Station Shell de la petite ville de Mercedes, Corrientes, (ici, on dit la ville “virgule” la province, car de nombreuses cités ont des noms identiques) ce 21 juillet 2009.
Dans quelques heures, nous devons partir pour le clou de la quinzaine, Esteros del Ibera, une réserve naturelle à laquelle on accède après 120 kilomètres de piste. La petite famille s’affaire autour du Tampicar, chacun dans son rôle : Chloé dévide une nième boite de mouchoirs pour confectionner à ses PetShops un petit lit douillet (quelqu’un pourrait-il écrire à Chloé pour lui dire que les PetShops dorment très bien sur une table nue ?), Hugo et Léna se disputent 3 millimètres carrés et la seule des deux DS à laquelle il reste trois nanowatts d’energie, Valérie converse activement avec le pompiste ( “ellyénoporreufavorreu” , traduction baluchonnée de “el lleno por favor” ) et, toutes ces diversions étant magistralement menées, ni vu ni connu, je me glisse derrière le camping-car et je retire la boite des eaux noires (non-spécialistes, devinez !) et je file discrètement la vider dans les toilettes de la station. Je dis discrètement parce qu’il est excessivement difficile de se sentir discret quand on trimballe une grosse boite suspecte contenant 17 kg d’excréments tout en affrontant le regard curieux de toute la faune qui gravite autour des stations services d’ici, en sachant que les toilettes ciblées seront pendant un petit moment olfactivement très marquées et que je devrais donc évacuer les lieux rapidement. Or, au moment de tirer la chasse, j’inspecte les lieux : où est donc la chasse d’eau ? Finalement, je trouve : un astucieux système de robinet se situe face au réceptacle. Pendant que je m’émerveille sur le génie argentin, je tourne le dit robinet. Et je me prends la douche sur la tronche. Grande classe.

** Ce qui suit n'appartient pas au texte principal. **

(* ===== verification/PyString.v ===== *)
(** * Python strings as lists of ASCII characters

    The string methods the modelled code uses ([startswith], [endswith],
    [split], [strip], [count], [int] and [str] of naturals) and their
    properties.  Strings are ASCII. *)
From stdpp Require Import base list strings numbers.
From Stdlib Require Import Ascii ZArith NArith Lia.
From S2P Require Import Prelude.

(** ** Methods *)

Definition chars : string -> list ascii := String.list_ascii_of_string.
Definition unchars : list ascii -> string := String.string_of_list_ascii.

Fixpoint strip_prefix (p l : list ascii) : option (list ascii) :=
  match p, l with
  | [], _ => Some l
  | a :: p', b :: l' => if Ascii.eqb a b then strip_prefix p' l' else None
  | _ :: _, [] => None
  end.

(** [Some rest] when [l.endswith(suf)], with [rest = l[:-len(suf)]]. *)
Definition strip_suffix (suf l : list ascii) : option (list ascii) :=
  reverse <$> strip_prefix (reverse suf) (reverse l).

Definition starts_with (p s : string) : bool :=
  match strip_prefix (chars p) (chars s) with Some _ => true | None => false end.

Definition ends_with (suf s : string) : bool :=
  match strip_suffix (chars suf) (chars s) with Some _ => true | None => false end.

Definition is_space (c : ascii) : bool :=
  let n := nat_of_ascii c in
  ((9 <=? n)%nat && (n <=? 13)%nat) || ((28 <=? n)%nat && (n <=? 32)%nat).

Definition is_digit (c : ascii) : bool :=
  let n := nat_of_ascii c in (48 <=? n)%nat && (n <=? 57)%nat.

Definition slash : ascii := "/"%char.
Definition dash : ascii := "-"%char.

(** Longest prefix whose characters satisfy [p], and the rest. *)
Fixpoint span (p : ascii -> bool) (l : list ascii) : list ascii * list ascii :=
  match l with
  | [] => ([], [])
  | c :: l' => if p c then let (a, b) := span p l' in (c :: a, b) else ([], l)
  end.

(** [s.split("/", 1)[0]] *)
Definition first_segment (l : list ascii) : list ascii :=
  fst (span (fun c => negb (Ascii.eqb c slash)) l).

Definition has_slash (l : list ascii) : bool := existsb (Ascii.eqb slash) l.

(** [int(digits)] *)
Definition digit_val (c : ascii) : N := (N_of_ascii c - 48)%N.
Definition int_of_digits (l : list ascii) : N :=
  fold_left (fun acc c => 10 * acc + digit_val c)%N l 0%N.

(** [str(n)] *)
Definition digit_char (n : N) : ascii := ascii_of_N (48 + n).
Fixpoint digits_fuel (fuel : nat) (n : N) : list ascii :=
  match fuel with
  | O => []
  | S f => if (n <? 10)%N then [digit_char n]
           else digits_fuel f (n / 10) ++ [digit_char (n mod 10)]
  end.
Definition str_int (n : N) : list ascii :=
  if (n =? 0)%N then [digit_char 0] else digits_fuel (N.to_nat (N.size n)) n.


Definition lower_char (c : ascii) : ascii :=
  let n := nat_of_ascii c in
  if (65 <=? n)%nat && (n <=? 90)%nat then ascii_of_nat (n + 32) else c.

Definition dot : ascii := "."%char.
Definition lbracket : ascii := "["%char.
Definition rbracket : ascii := "]"%char.

Definition count_char (c : ascii) (l : list ascii) : nat :=
  length (List.filter (Ascii.eqb c) l).

(** [l.split(c, 1)]: the text before the first [c], and after it if any. *)
Definition split1 (c : ascii) (l : list ascii) : list ascii * option (list ascii) :=
  match span (fun x => negb (Ascii.eqb x c)) l with
  | (a, _ :: b) => (a, Some b)
  | (a, []) => (a, None)
  end.

(** [s.split(c)] and [c.join(parts)] *)
Fixpoint split_all (c : ascii) (l : list ascii) : list (list ascii) :=
  match l with
  | [] => [[]]
  | x :: l' =>
      if Ascii.eqb x c then [] :: split_all c l'
      else match split_all c l' with
           | part :: parts => (x :: part) :: parts
           | [] => [[x]]
           end
  end.
Fixpoint join (c : ascii) (parts : list (list ascii)) : list ascii :=
  match parts with
  | [] => []
  | [part] => part
  | part :: parts' => part ++ c :: join c parts'
  end.

(** [s.isdigit()] *)
Definition isdigit (l : list ascii) : bool := match l with [] => false | _ => forallb is_digit l end.

(** [s.strip()] *)
Definition lstrip (l : list ascii) : list ascii := snd (span is_space l).
Definition strip (s : string) : string :=
  unchars (reverse (lstrip (reverse (lstrip (chars s))))).

(** ** Characters and strings *)

Lemma unchars_chars s : unchars (chars s) = s.
Proof. apply String.string_of_list_ascii_of_string. Qed.

Lemma chars_unchars l : chars (unchars l) = l.
Proof. apply String.list_ascii_of_string_of_list_ascii. Qed.

Lemma chars_app a b : chars (a +:+ b) = chars a ++ chars b.
Proof. induction a as [|c a IH]; [done|]. unfold chars in *. simpl. by rewrite IH. Qed.

Lemma chars_inj a b : chars a = chars b -> a = b.
Proof. intros H. rewrite <- (unchars_chars a), <- (unchars_chars b). by rewrite H. Qed.

Lemma strip_prefix_spec p l r : strip_prefix p l = Some r <-> l = p ++ r.
Proof.
  revert l. induction p as [|a p IH]; intros [|b l]; simpl; try naive_solver.
  destruct (Ascii.eqb a b) eqn:E.
  - apply Ascii.eqb_eq in E as ->. rewrite IH. naive_solver.
  - apply Ascii.eqb_neq in E. naive_solver.
Qed.

Lemma strip_suffix_spec suf l r : strip_suffix suf l = Some r <-> l = r ++ suf.
Proof.
  unfold strip_suffix. rewrite fmap_Some. split.
  - intros (x & Hx%strip_prefix_spec & ->).
    apply (f_equal reverse) in Hx. rewrite reverse_involutive, reverse_app in Hx.
    by rewrite reverse_involutive in Hx.
  - intros ->. exists (reverse r). rewrite reverse_involutive. split; [|done].
    apply strip_prefix_spec. apply reverse_app.
Qed.

Lemma strip_suffix_app suf l : strip_suffix suf (l ++ suf) = Some l.
Proof. by apply strip_suffix_spec. Qed.

Lemma ends_with_spec suf s : ends_with suf s = true <-> exists r, chars s = r ++ chars suf.
Proof.
  unfold ends_with. destruct (strip_suffix _ _) as [r|] eqn:E.
  - apply strip_suffix_spec in E. naive_solver.
  - split; [done|]. intros [r Hr%strip_suffix_spec]. congruence.
Qed.

Lemma ends_with_false suf s :
  ends_with suf s = false <-> strip_suffix (chars suf) (chars s) = None.
Proof. unfold ends_with. by destruct (strip_suffix _ _). Qed.

Lemma span_app p l1 l2 :
  forallb p l1 = true -> (forall c, head l2 = Some c -> p c = false) ->
  span p (l1 ++ l2) = (l1, l2).
Proof.
  intros H1 H2. induction l1 as [|c l1 IH]; simpl in *.
  - destruct l2 as [|c l2]; simpl; [done|]. by rewrite H2.
  - apply andb_true_iff in H1 as [-> H1]. by rewrite IH.
Qed.

(** ** Decimal digits *)

Lemma digit_char_digit n : (n < 10)%N -> is_digit (digit_char n) = true.
Proof.
  intros H. unfold is_digit, digit_char, nat_of_ascii. rewrite N_ascii_embedding by lia.
  apply andb_true_iff. rewrite !Nat.leb_le. lia.
Qed.

Lemma digit_val_char n : (n < 10)%N -> digit_val (digit_char n) = n.
Proof.
  intros H. unfold digit_val, digit_char. rewrite N_ascii_embedding by lia. lia.
Qed.

Lemma int_of_digits_snoc l c :
  int_of_digits (l ++ [c]) = (10 * int_of_digits l + digit_val c)%N.
Proof. unfold int_of_digits. by rewrite fold_left_app. Qed.

Lemma int_of_digits_fuel f n : (n < 2 ^ N.of_nat f)%N ->
  int_of_digits (digits_fuel f n) = n.
Proof.
  revert n. induction f as [|f IH]; intros n Hn; simpl digits_fuel.
  { change (2 ^ N.of_nat 0)%N with 1%N in Hn. assert (n = 0)%N as -> by lia. done. }
  destruct (n <? 10)%N eqn:E.
  - apply N.ltb_lt in E. unfold int_of_digits. simpl. rewrite digit_val_char; lia.
  - apply N.ltb_ge in E. rewrite int_of_digits_snoc, IH, digit_val_char.
    + symmetry. apply N.div_mod. lia.
    + apply N.mod_lt. lia.
    + rewrite Nat2N.inj_succ, N.pow_succ_r' in Hn.
      apply N.Div0.div_lt_upper_bound. lia.
Qed.

Lemma int_of_str_int n : (0 < n)%N -> int_of_digits (str_int n) = n.
Proof.
  intros Hn. unfold str_int. destruct (n =? 0)%N eqn:E; [apply N.eqb_eq in E; lia|].
  apply int_of_digits_fuel. rewrite N2Nat.id. apply N.size_gt.
Qed.

Lemma digits_fuel_digits f n : forallb is_digit (digits_fuel f n) = true.
Proof.
  revert n. induction f as [|f IH]; intros n; simpl; [done|].
  destruct (n <? 10)%N eqn:E; simpl.
  - apply N.ltb_lt in E. by rewrite digit_char_digit.
  - rewrite forallb_app, IH. simpl. rewrite digit_char_digit; [done|].
    apply N.mod_lt. lia.
Qed.

Lemma length_digits_fuel_le f n k :
  (0 < k)%nat -> (n < 10 ^ N.of_nat k)%N -> (length (digits_fuel f n) <= k)%nat.
Proof.
  revert n k. induction f as [|f IH]; intros n k Hk Hn; simpl; [lia|].
  destruct (n <? 10)%N eqn:E; simpl; [lia|]. apply N.ltb_ge in E.
  rewrite length_app. simpl. destruct k as [|[|k]]; [lia|simpl in Hn; lia|].
  rewrite Nat2N.inj_succ, N.pow_succ_r' in Hn.
  pose proof (IH (n / 10)%N (S k) ltac:(lia)) as H.
  assert (n / 10 < 10 ^ N.of_nat (S k))%N by (apply N.Div0.div_lt_upper_bound; lia).
  specialize (H ltac:(done)). lia.
Qed.

Lemma length_digits_fuel_ge f n k :
  (n < 2 ^ N.of_nat f)%N -> (10 ^ N.of_nat k <= n)%N -> (k < length (digits_fuel f n))%nat.
Proof.
  revert n k. induction f as [|f IH]; intros n k Hf Hn.
  { change (2 ^ N.of_nat 0)%N with 1%N in Hf.
    pose proof (N.pow_nonzero 10 (N.of_nat k) ltac:(lia)). lia. }
  simpl. destruct (n <? 10)%N eqn:E; simpl.
  - apply N.ltb_lt in E. destruct k as [|k]; [lia|].
    rewrite Nat2N.inj_succ, N.pow_succ_r' in Hn.
    pose proof (N.pow_nonzero 10 (N.of_nat k) ltac:(lia)). lia.
  - apply N.ltb_ge in E. rewrite length_app. simpl. destruct k as [|k]; [lia|].
    rewrite Nat2N.inj_succ, N.pow_succ_r' in Hn, Hf.
    pose proof (IH (n / 10)%N k) as H.
    assert (n / 10 < 2 ^ N.of_nat f)%N by (apply N.Div0.div_lt_upper_bound; lia).
    assert (10 ^ N.of_nat k <= n / 10)%N by (apply N.div_le_lower_bound; lia).
    specialize (H ltac:(done) ltac:(done)). lia.
Qed.

Lemma str_int_digits n : forallb is_digit (str_int n) = true.
Proof. unfold str_int. destruct (n =? 0)%N; [done|]. apply digits_fuel_digits. Qed.

Lemma length_str_int n : (100 <= n <= 999999)%N -> (3 <= length (str_int n) <= 6)%nat.
Proof.
  intros Hn. unfold str_int. destruct (n =? 0)%N eqn:E; [apply N.eqb_eq in E; lia|].
  split.
  - apply length_digits_fuel_ge with (k := 2%nat); [|simpl; lia].
    rewrite N2Nat.id. apply N.size_gt.
  - apply length_digits_fuel_le with (k := 6%nat); simpl; lia.
Qed.

(** ** [split] and [count] *)

Lemma span_split (p : ascii -> bool) l : l = fst (span p l) ++ snd (span p l).
Proof. induction l as [|c l IH]; [done|]. simpl. destruct (p c); [|done]. destruct (span p l). simpl in *. by f_equal. Qed.

Lemma span_all (p : ascii -> bool) a c b :
  forallb p a = true -> p c = false -> span p (a ++ c :: b) = (a, c :: b).
Proof.
  intros Ha Hc. induction a as [|x a IH]; simpl in *; [by rewrite Hc|].
  apply andb_true_iff in Ha as [-> Ha]. by rewrite (IH Ha).
Qed.

Lemma span_none (p : ascii -> bool) a : forallb p a = true -> span p a = (a, []).
Proof.
  induction a as [|x a IH]; simpl; [done|]. intros [-> Ha]%andb_true_iff. by rewrite (IH Ha).
Qed.

Definition no_char (c : ascii) (l : list ascii) : bool :=
  forallb (fun x => negb (Ascii.eqb x c)) l.

Lemma split1_app c a b : no_char c a = true -> split1 c (a ++ c :: b) = (a, Some b).
Proof. intros Ha. unfold split1. by rewrite (span_all _ a c b Ha) by (by rewrite Ascii.eqb_refl). Qed.

Lemma split1_none c a : no_char c a = true -> split1 c a = (a, None).
Proof. intros Ha. unfold split1. by rewrite (span_none _ a Ha). Qed.

Lemma split1_spec c l :
  match split1 c l with
  | (a, Some b) => l = a ++ c :: b /\ no_char c a = true
  | (a, None) => l = a /\ no_char c a = true
  end.
Proof.
  unfold split1. induction l as [|x l IH]; simpl; [done|].
  destruct (Ascii.eqb_spec x c) as [->|Hne]; simpl; [done|].
  destruct (span _ l) as [a [|y b]]; destruct IH as [-> Hn]; simpl; rewrite Hn;
    rewrite (proj2 (Ascii.eqb_neq x c) Hne); done.
Qed.

Lemma no_char_app c a b : no_char c (a ++ b) = no_char c a && no_char c b.
Proof. apply forallb_app. Qed.

Lemma count_char_app c a b : count_char c (a ++ b) = (count_char c a + count_char c b)%nat.
Proof. unfold count_char. by rewrite List.filter_app, length_app. Qed.

Lemma count_char_zero c l : no_char c l = true <-> count_char c l = 0%nat.
Proof.
  unfold no_char, count_char. induction l as [|x l IH]; simpl; [done|].
  rewrite (Ascii.eqb_sym c x). destruct (Ascii.eqb x c); simpl; [done | exact IH].
Qed.

Lemma split_all_nil c l : split_all c l <> [].
Proof. destruct l as [|x l]; simpl; [done|]. destruct (Ascii.eqb x c); [done|]. by destruct (split_all c l). Qed.

Lemma split_join c parts : parts <> [] -> Forall (fun p => no_char c p = true) parts ->
  split_all c (join c parts) = parts.
Proof.
  assert (Hone : forall p, no_char c p = true -> split_all c p = [p]).
  { induction p as [|x p IH]; simpl; [done|]. intros [Hx Hp]%andb_true_iff. apply negb_true_iff in Hx. by rewrite Hx, IH. }
  assert (Hcons : forall p l, no_char c p = true -> split_all c (p ++ c :: l) = p :: split_all c l).
  { intros p l. induction p as [|x p IH]; simpl; [by rewrite Ascii.eqb_refl|]. intros [Hx Hp]%andb_true_iff.
    apply negb_true_iff in Hx. by rewrite Hx, (IH Hp). }
  intros Hne H. induction H as [|p parts Hp H IH]; [done|]. destruct parts as [|q parts]; [by apply Hone|].
  change (join c (p :: q :: parts)) with (p ++ c :: join c (q :: parts)). rewrite Hcons by done. by rewrite IH.
Qed.

Lemma join_split c l : join c (split_all c l) = l.
Proof.
  induction l as [|x l IH]; simpl; [done|]. destruct (Ascii.eqb_spec x c) as [->|Hne].
  - pose proof (split_all_nil c l). destruct (split_all c l); [done|]. simpl in *. by rewrite IH.
  - destruct (split_all c l) as [|p parts] eqn:E; [by destruct (split_all_nil c l)|]. destruct parts; simpl in *; by rewrite IH.
Qed.

Lemma split_all_no_char c l : Forall (fun p => no_char c p = true) (split_all c l).
Proof.
  induction l as [|x l IH]; simpl; [by constructor|]. destruct (Ascii.eqb_spec x c) as [->|Hne]; [by constructor|].
  apply Ascii.eqb_neq in Hne. destruct IH as [|p parts Hp Hps]; repeat constructor; simpl; rewrite ?Hne; done.
Qed.

Lemma split_all_app c a b : split_all c (a ++ c :: b) = split_all c a ++ split_all c b.
Proof.
  induction a as [|x a IH]; simpl; [by rewrite Ascii.eqb_refl|]. rewrite IH. destruct (Ascii.eqb x c); [done|].
  pose proof (split_all_nil c a). by destruct (split_all c a).
Qed.

(** ** The order of strings *)

(** [a < b] on strings, by code points. *)
Definition str_lt (a b : string) : bool := negb (String.leb b a).

Lemma leb_refl a : String.leb a a = true.
Proof. destruct (String.leb_total a a); done. Qed.

Lemma leb_total a b : String.leb a b = false -> String.leb b a = true.
Proof. destruct (String.leb_total a b); congruence. Qed.

Lemma leb_trans a b c : String.leb a b = true -> String.leb b c = true -> String.leb a c = true.
Proof.
  intros H1 H2. apply Is_true_true. change (String.le a c).
  transitivity b; by apply Is_true_true.
Qed.

#[export] Instance str_lt_order : StrictWeakOrder str_lt.
Proof.
  unfold str_lt. split.
  - intros x. by rewrite leb_refl.
  - intros x y z. rewrite !negb_false_iff. intros H1 H2. by eapply leb_trans.
  - intros x y. rewrite negb_true_iff, negb_false_iff. apply leb_total.
Qed.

Pour mon retour vers le parking, succès garanti. Ne rigolez pas, la séquence toilette pour Christian Jules, c’est tous les jours. Rien de mieux pour intégrer les modes de vie locaux.

Léna avec le petit agneau
Ceci étant dit, je fais la connaissance peu de temps après, sur le trottoir de ladite station service, d’un personnage extrêmement sympathique. Au cours de la conversation, il se présente : “el veterinario”. Et, comme pour prouver sa bonne foi, il disparaît quelques instants chez lui (en face) et revient … avec deux magnifiques agneaux. Il me confie qu’il en a la garde car la maman a été mangée… slurps.
Chloé en aura une version légèrement remaniée. Puis nous parlons de notre projet de prendre la piste dès cet après midi, je lui demande si il pense que ça peut passer avec notre véhicule. La discussion prend évidemment pas mal de temps, mais il s’accroche et me répète patiemment et lentement chacune de ses phrases – nous aurons souvent l’occasion de d’avoir ce type de comportement, vraiment sympathique ! Apparemment, les 60 premiers kilomètres sont affreux, les 60 suivants mieux. Bon. Il me répète à plusieurs reprises que, en temps de pluie, il faut absolument que je roule au milieu, jamais sur les côtés, sinon c’est le carton assuré. Nous voilà avertis.

El veterinario de Mercedes, Corrientes
Pour conclure, il nous lance un petit “suerte”, et un dernier rappel sur la conduite au centre.
Nous regonflons nos septs pneus et nos cinq estomacs et, à 14 heures et des poussières, nous nous élançons vers la Ruta Provincial 40, la “spipst” comme dit Chloé.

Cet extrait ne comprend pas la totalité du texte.